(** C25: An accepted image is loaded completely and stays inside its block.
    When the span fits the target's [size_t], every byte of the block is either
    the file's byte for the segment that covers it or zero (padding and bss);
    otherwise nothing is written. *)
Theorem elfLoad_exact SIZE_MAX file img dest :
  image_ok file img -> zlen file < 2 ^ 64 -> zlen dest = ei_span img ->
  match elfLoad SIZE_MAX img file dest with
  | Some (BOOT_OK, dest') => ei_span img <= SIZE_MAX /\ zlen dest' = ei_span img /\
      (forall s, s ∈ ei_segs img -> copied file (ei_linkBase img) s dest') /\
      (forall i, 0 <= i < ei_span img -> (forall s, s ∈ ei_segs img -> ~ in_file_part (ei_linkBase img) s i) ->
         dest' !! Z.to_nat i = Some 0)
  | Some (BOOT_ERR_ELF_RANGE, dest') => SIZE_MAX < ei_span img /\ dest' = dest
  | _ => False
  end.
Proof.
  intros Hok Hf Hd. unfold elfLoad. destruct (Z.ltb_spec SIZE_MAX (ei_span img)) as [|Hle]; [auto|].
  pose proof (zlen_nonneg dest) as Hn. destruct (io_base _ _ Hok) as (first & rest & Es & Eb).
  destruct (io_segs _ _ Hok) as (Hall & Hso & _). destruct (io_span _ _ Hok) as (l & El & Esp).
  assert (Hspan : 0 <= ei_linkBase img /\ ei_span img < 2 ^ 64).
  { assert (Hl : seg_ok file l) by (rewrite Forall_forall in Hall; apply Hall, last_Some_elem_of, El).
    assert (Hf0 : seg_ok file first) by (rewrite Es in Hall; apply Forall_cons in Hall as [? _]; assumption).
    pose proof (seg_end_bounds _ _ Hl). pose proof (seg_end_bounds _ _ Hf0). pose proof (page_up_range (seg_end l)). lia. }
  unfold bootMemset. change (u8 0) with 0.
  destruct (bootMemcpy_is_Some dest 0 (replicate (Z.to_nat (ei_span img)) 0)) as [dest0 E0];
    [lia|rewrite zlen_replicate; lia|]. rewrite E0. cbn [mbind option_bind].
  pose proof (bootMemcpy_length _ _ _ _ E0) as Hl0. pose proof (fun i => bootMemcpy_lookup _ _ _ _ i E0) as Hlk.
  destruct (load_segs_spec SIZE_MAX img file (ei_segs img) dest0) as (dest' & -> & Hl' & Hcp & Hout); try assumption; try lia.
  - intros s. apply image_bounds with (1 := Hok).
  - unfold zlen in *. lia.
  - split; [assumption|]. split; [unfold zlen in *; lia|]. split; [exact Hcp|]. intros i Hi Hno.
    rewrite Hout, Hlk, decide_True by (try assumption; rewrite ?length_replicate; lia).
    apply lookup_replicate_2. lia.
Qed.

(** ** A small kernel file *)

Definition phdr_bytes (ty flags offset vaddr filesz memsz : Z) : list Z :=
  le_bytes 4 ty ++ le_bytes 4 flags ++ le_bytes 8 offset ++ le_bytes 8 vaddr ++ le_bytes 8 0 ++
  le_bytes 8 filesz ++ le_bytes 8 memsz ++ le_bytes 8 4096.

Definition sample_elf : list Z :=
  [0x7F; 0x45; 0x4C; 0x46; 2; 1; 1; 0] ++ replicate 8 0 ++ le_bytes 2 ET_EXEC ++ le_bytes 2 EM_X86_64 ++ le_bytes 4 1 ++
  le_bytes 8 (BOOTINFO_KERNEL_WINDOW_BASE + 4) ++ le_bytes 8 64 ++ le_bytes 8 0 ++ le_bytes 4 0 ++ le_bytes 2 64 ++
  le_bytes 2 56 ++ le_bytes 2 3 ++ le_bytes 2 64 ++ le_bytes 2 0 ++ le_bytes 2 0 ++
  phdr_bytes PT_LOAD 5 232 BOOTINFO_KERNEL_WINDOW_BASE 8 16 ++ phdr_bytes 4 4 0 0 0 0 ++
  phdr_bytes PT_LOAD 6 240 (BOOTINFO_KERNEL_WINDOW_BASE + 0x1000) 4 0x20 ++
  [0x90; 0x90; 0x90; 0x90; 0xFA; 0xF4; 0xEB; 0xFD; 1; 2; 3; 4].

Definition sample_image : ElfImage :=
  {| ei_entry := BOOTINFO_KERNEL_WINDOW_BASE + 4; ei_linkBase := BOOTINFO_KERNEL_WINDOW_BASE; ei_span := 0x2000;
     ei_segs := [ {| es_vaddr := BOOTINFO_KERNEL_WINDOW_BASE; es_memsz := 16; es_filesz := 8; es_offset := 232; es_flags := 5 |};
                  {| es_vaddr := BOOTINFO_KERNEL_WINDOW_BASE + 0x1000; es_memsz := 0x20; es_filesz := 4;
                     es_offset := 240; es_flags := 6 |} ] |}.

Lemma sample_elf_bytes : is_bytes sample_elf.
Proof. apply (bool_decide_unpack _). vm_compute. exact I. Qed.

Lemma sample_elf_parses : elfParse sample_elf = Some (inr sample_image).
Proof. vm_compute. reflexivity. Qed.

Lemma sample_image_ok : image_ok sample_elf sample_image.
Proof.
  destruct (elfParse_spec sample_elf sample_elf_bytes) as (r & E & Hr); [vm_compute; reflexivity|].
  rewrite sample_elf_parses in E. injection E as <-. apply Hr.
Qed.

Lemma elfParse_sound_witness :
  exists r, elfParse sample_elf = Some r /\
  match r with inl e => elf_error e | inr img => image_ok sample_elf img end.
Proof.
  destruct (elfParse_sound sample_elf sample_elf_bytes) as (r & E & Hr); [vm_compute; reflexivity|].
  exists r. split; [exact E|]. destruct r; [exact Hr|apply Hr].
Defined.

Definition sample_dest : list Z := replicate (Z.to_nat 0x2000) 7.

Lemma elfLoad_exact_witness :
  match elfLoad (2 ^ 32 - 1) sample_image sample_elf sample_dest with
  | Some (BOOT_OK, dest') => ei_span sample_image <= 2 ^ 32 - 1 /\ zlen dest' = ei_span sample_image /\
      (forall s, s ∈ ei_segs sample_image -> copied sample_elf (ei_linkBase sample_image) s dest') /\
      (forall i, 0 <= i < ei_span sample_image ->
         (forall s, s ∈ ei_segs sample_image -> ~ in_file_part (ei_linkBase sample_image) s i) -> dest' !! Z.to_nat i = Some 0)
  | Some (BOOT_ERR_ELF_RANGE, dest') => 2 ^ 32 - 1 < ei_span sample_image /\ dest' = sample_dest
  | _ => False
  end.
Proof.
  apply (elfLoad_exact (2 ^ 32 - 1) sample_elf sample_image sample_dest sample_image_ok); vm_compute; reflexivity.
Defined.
========
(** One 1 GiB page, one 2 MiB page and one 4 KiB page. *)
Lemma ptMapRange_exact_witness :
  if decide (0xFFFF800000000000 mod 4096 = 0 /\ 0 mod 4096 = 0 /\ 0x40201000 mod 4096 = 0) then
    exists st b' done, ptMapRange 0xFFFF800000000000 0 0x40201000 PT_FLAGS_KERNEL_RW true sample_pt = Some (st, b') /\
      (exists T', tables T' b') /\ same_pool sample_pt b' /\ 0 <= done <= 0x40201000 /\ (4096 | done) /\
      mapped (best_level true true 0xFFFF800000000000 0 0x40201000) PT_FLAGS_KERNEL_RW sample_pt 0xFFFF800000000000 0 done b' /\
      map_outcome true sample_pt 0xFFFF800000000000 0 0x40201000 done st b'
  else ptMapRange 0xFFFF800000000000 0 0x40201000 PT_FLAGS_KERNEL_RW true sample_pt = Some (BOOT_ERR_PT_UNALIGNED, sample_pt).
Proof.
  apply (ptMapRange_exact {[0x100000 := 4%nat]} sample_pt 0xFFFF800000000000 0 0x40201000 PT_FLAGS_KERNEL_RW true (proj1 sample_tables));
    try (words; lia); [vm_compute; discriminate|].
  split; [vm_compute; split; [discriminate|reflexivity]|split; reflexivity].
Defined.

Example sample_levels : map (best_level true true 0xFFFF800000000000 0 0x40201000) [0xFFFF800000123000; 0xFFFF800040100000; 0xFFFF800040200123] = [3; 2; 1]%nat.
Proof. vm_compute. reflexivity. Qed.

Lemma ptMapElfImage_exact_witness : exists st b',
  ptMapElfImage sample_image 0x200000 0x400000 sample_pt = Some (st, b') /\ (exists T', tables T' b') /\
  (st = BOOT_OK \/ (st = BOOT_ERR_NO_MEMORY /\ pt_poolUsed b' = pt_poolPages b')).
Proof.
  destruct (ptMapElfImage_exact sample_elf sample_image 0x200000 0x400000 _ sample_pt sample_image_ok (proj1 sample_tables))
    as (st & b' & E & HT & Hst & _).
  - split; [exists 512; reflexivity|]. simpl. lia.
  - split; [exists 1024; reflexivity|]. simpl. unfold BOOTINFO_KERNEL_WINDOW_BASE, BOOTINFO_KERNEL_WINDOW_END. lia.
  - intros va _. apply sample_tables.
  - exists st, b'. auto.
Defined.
========
Reproduce every line above containing "assumption".

- RESPONSE BOX -
    assert (Hf0 : seg_ok file first) by (rewrite Es in Hall; apply Forall_cons in Hall as [? _]; assumption).
  destruct (load_segs_spec SIZE_MAX img file (ei_segs img) dest0) as (dest' & -> & Hl' & Hcp & Hout); try assumption; try lia.
  - split; [assumption|]. split; [unfold zlen in *; lia|]. split; [exact Hcp|]. intros i Hi Hno.
    rewrite Hout, Hlk, decide_True by (try assumption; rewrite ?length_replicate; lia).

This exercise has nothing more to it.